:: Material to process ::
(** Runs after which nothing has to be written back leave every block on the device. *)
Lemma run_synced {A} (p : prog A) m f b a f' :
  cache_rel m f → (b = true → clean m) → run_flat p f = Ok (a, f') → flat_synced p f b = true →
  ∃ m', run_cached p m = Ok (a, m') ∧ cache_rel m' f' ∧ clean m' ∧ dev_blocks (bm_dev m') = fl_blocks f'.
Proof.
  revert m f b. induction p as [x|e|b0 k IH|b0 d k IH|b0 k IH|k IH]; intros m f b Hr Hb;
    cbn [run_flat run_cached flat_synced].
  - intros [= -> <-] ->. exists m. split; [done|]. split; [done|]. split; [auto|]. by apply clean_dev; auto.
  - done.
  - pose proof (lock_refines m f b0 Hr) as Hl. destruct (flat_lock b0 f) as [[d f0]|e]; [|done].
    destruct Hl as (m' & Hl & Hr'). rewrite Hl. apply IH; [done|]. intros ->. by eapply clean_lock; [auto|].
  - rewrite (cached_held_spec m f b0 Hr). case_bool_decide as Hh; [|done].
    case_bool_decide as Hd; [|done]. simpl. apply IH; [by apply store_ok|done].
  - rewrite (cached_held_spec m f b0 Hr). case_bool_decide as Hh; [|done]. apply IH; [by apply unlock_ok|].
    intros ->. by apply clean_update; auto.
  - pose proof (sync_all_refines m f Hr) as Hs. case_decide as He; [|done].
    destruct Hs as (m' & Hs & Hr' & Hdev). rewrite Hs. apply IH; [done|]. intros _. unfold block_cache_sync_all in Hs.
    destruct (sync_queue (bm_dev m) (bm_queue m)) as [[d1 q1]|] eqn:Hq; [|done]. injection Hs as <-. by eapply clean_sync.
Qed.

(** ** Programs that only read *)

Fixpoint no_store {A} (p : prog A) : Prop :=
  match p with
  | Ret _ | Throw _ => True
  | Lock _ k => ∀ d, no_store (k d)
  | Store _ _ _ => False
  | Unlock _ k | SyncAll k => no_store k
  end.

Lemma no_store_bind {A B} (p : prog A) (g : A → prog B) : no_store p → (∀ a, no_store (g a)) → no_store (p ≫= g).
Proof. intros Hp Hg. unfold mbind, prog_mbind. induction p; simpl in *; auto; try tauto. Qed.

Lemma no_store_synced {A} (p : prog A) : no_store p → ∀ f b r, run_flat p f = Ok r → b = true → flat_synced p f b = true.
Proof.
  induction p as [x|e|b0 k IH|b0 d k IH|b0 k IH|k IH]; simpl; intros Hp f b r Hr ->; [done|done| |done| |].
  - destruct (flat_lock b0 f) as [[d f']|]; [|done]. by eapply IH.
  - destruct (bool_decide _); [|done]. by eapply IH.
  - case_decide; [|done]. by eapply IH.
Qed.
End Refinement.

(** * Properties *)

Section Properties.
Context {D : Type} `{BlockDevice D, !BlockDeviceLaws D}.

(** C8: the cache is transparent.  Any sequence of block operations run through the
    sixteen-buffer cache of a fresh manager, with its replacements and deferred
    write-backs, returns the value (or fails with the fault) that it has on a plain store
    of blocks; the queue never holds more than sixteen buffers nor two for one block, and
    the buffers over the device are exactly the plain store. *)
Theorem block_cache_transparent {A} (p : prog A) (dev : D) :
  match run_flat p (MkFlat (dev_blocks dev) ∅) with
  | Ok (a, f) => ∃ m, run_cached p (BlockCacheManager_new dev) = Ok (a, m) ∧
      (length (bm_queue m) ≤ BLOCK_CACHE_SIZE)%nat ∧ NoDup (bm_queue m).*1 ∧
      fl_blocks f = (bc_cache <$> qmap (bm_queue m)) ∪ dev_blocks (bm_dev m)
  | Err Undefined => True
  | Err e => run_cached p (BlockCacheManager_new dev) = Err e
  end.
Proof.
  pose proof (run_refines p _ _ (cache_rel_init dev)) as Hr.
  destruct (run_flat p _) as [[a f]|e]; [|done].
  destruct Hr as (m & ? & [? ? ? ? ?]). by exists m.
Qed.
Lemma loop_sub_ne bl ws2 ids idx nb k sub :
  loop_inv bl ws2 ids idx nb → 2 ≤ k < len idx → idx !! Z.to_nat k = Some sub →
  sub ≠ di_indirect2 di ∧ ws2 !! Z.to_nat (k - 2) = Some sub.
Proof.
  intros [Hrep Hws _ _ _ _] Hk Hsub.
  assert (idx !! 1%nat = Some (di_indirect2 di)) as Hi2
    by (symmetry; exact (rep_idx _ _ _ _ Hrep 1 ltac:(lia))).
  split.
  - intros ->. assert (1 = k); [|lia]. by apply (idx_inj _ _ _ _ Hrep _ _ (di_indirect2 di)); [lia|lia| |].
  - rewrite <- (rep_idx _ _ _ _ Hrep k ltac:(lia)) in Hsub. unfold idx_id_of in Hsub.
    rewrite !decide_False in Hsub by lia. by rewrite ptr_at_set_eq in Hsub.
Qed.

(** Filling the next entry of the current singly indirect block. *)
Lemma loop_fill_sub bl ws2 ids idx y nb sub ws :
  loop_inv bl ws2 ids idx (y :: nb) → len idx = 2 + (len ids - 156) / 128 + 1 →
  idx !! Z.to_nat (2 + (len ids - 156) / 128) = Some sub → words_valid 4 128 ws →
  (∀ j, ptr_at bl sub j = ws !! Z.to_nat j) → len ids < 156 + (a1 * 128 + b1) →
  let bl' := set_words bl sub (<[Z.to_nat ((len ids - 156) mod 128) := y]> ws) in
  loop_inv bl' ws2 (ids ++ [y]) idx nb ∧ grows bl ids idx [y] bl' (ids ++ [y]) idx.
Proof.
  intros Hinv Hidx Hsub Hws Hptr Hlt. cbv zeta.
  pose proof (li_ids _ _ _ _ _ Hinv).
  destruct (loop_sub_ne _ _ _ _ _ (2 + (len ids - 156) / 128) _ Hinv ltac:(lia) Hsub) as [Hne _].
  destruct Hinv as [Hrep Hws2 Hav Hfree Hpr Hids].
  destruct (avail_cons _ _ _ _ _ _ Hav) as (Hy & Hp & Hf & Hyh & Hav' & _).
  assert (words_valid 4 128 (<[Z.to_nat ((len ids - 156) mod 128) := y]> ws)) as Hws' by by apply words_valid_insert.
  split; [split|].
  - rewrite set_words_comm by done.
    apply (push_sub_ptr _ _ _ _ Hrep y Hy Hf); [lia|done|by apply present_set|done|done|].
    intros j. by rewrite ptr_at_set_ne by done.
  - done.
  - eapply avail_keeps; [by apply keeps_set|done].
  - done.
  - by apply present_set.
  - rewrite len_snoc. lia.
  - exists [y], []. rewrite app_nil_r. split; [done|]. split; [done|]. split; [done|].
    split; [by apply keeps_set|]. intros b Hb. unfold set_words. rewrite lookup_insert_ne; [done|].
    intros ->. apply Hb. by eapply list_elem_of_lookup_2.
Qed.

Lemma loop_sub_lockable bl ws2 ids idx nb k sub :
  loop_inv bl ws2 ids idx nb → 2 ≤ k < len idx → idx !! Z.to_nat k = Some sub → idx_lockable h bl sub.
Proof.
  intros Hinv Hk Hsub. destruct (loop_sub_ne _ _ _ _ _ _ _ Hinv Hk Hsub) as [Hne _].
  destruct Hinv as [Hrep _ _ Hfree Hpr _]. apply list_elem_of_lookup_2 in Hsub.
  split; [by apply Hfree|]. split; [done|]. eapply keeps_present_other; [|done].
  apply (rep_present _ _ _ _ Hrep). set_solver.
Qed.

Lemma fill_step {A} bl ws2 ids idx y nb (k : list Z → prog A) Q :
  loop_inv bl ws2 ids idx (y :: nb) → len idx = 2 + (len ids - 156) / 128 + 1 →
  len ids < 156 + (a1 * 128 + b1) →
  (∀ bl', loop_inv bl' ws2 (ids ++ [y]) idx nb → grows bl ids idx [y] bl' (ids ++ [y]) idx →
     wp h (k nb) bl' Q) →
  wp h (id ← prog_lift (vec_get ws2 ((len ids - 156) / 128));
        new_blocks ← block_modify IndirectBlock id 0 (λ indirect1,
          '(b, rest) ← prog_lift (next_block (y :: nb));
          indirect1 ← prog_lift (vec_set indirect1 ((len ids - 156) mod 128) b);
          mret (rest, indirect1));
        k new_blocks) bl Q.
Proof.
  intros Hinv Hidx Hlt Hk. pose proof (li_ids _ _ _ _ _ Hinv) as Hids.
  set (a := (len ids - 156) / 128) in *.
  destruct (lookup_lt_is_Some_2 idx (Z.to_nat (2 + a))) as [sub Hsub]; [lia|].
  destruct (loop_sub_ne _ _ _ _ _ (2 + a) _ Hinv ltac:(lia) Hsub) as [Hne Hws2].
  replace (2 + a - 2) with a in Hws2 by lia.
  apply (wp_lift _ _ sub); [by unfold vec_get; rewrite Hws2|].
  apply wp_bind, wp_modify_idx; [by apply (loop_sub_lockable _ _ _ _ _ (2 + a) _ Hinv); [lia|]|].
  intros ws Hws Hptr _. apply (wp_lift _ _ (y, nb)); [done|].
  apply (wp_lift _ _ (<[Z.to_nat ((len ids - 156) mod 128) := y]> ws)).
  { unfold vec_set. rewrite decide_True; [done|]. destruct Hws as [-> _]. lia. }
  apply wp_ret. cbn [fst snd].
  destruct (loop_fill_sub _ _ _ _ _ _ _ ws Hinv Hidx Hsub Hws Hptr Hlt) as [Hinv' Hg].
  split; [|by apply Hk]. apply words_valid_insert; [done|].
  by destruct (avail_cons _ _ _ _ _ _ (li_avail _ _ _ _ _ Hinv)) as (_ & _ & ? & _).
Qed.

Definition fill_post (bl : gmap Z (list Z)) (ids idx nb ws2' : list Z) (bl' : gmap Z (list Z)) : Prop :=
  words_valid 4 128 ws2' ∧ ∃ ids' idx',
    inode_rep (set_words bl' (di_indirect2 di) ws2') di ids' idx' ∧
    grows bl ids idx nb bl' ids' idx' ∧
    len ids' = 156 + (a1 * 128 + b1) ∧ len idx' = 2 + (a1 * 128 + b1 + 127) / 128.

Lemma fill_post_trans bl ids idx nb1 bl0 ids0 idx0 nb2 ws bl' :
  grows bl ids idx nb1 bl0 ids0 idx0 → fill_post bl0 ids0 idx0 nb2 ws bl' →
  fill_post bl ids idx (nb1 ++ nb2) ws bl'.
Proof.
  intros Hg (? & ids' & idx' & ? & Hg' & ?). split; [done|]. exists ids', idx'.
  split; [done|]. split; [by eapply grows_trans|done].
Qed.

:: What you should do ::
Among the entries above, the line containing "destruct Hs as", the line containing "prog A) : Prop", and all lines between them are to be restated word for word; nothing else belongs in the reply.

:: Problem solution ::
    destruct Hs as (m' & Hs & Hr' & Hdev). rewrite Hs. apply IH; [done|]. intros _. unfold block_cache_sync_all in Hs.
    destruct (sync_queue (bm_dev m) (bm_queue m)) as [[d1 q1]|] eqn:Hq; [|done]. injection Hs as <-. by eapply clean_sync.
Qed.

(** ** Programs that only read *)

Fixpoint no_store {A} (p : prog A) : Prop :=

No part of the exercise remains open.